Stored items

----

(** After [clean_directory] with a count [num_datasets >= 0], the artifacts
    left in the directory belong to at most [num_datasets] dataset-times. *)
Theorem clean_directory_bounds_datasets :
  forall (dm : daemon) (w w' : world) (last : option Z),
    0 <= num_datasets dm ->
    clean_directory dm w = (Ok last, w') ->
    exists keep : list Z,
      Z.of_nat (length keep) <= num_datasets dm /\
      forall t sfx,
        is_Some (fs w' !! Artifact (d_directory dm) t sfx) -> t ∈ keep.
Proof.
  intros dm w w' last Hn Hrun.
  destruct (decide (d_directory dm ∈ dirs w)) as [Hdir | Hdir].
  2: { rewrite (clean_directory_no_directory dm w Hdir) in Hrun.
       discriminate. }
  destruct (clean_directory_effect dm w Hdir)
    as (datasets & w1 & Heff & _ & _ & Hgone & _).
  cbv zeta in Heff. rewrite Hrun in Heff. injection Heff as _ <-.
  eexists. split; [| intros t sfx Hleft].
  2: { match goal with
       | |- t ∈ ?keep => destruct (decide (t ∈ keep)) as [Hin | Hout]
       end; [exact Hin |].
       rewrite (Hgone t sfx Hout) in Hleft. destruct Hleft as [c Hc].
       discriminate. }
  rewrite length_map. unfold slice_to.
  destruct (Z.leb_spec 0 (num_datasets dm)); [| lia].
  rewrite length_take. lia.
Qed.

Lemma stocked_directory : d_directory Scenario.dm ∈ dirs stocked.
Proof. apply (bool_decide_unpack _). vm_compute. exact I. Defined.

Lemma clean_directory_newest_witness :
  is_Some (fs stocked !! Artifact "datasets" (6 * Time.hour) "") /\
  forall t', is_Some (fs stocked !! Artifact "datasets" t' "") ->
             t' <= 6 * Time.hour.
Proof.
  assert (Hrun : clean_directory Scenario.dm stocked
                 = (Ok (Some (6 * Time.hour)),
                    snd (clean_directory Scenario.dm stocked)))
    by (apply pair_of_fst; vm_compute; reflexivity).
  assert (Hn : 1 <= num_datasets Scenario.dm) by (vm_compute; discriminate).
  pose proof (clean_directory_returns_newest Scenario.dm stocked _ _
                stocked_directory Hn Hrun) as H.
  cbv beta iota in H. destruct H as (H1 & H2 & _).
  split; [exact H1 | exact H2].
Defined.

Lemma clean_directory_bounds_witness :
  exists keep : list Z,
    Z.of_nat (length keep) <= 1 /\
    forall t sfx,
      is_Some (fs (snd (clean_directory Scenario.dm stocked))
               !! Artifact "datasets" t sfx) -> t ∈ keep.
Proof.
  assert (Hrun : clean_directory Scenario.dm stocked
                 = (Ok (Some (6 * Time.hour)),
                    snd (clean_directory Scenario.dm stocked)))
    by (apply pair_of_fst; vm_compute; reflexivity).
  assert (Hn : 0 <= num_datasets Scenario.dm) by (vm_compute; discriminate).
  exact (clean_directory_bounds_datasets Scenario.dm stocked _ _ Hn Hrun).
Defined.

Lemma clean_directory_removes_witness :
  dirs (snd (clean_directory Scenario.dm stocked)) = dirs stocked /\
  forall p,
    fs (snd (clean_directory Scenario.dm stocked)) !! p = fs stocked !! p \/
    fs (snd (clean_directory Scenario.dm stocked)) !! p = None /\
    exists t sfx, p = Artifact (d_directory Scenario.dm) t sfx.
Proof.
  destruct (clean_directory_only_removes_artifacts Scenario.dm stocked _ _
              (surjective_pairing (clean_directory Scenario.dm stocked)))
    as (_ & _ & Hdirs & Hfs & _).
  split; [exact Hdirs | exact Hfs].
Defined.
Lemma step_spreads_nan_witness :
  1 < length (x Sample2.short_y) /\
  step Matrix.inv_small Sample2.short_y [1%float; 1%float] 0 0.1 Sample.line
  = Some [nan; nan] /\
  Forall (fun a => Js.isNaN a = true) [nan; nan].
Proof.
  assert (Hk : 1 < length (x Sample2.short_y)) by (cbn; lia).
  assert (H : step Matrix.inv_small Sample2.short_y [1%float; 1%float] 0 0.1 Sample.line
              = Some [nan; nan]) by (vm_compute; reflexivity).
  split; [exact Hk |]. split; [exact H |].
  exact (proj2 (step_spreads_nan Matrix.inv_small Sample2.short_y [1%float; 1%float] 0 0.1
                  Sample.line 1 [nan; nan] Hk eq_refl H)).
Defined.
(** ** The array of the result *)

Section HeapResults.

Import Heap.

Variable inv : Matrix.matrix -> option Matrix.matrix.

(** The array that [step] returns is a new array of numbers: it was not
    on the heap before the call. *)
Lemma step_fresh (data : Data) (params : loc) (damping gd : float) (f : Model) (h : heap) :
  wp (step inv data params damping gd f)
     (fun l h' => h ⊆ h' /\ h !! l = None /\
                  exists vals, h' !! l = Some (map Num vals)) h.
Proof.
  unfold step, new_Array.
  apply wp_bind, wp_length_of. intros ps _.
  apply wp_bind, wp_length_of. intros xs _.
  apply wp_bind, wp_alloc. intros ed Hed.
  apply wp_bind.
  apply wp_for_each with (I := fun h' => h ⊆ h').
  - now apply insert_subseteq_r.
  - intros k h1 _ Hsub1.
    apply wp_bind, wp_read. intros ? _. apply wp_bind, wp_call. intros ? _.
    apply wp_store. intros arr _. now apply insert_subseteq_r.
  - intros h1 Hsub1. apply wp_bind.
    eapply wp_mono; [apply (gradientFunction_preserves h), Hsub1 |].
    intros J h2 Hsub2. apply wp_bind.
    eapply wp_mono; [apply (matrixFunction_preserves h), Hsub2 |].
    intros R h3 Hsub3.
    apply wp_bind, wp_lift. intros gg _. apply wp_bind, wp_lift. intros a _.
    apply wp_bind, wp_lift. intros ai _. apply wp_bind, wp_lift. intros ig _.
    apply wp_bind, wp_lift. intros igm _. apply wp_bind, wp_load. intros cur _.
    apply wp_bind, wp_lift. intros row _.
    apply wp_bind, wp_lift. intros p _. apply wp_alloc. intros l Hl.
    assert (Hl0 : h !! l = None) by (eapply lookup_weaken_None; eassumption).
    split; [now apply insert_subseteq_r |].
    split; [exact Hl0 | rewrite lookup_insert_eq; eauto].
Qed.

----

_What you need to do_:
Whenever a line of the data includes "exact", copy that line.

_Task result_:
       end; [exact Hin |].
Proof. apply (bool_decide_unpack _). vm_compute. exact I. Defined.
  split; [exact H1 | exact H2].
  exact (clean_directory_bounds_datasets Scenario.dm stocked _ _ Hn Hrun).
  split; [exact Hdirs | exact Hfs].
  split; [exact Hk |]. split; [exact H |].
  exact (proj2 (step_spreads_nan Matrix.inv_small Sample2.short_y [1%float; 1%float] 0 0.1
    split; [exact Hl0 | rewrite lookup_insert_eq; eauto].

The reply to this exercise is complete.